Neighborhood Development Co. CEO Adrian Washington said on BMAC he thinks the long-term effects of the remote work movement will push developers to increase unit sizes.
"I think people have seen the advantages of working from home and will do it a bit more than before," Washington said. "There will be subtle shifts in adding more space, more outdoor space. That will be with us for the long term."
Even developers that have already delivered projects, or those who don't want to increase unit sizes for cost reasons, are finding ways to cater to remote workers.

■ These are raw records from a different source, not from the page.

Definition kademlia_event (event : kad_event) (c : ControlState) : list output * ControlState :=
  let answer id providers :=
    let '(tx, c) := take_pending_providers_query id c in
    (match tx with Some tx => [Reply tx (RPeers providers)] | None => [] end, c) in
  match event with
  | FoundProviders id providers => answer id providers
  | GetProvidersError id => answer id []
  | OtherKadEvent => ([], c)
  end.

Definition timed_out (now : Z) (entry : nat * Z) : bool :=
  bool_decide (from_secs 5 < saturating_sub now entry.2).

Definition cleanup_timed_out_manifest_requests (now : Z) (c : ControlState) :
    list output * ControlState :=
  let late := filter (λ p, timed_out now p.2 = true) (PENDING_MANIFEST_REQUESTS c) in
  ((λ p, Reply p.2.1 (RUnitResult (Err "Request timeout"))) <$> map_to_list late,
   set_manifest_requests (filter (λ p, timed_out now p.2 = false) (PENDING_MANIFEST_REQUESTS c)) c).

(** The [ManifestFetchRr] failure branch of the event loop. *)
Definition manifest_fetch_failure (request_id : nat) (error : string) (c : ControlState) :
    list output * ControlState :=
  (match PENDING_MANIFEST_REQUESTS c !! request_id with
   | Some (tx, _) => [Reply tx (RUnitResult (Err ("Outbound failure: " +:+ error)))]
   | None => []
   end, set_manifest_requests (delete request_id (PENDING_MANIFEST_REQUESTS c)) c).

Caudle said he is still designing new projects downtown with small units, because some developers can't afford to reduce their unit count. But he said unit size has been discussed much more frequently during the pandemic, and those developers that decide against larger units are finding ways to make their apartments more flexible.
"You can't afford to build bigger units, so we're just going to have to make the current square footage we use look bigger with more flexibility, and be thoughtful about how we space plan these units," Caudle said.
At Jefferson Apartment Group's J Linea, a building Hickok Cole designed that delivered in June, units come with built-in desks for remote workers. Caudle said the firm is also designing units with dedicated spaces for home workout equipment.
"When we space plan the unit, the way we position kitchens, or the living room area or bedroom, we're identifying a place where you could put the yoga mat, where you could put the stationary bike, and the unit will still lay out and live with more flexibility," Caudle said.
Urban Atlantic Managing Partner Vicki Davis said on BMAC that her company is looking at ways to rearrange units to cater to remote workers, such as turning walk-in closets into home offices.
"We're experimenting with our product to see what's going to work in the future," Davis said. "A lot of people are working at home, and there are a lot of opportunities for how do we create more flexibility in the space so people can use that creatively."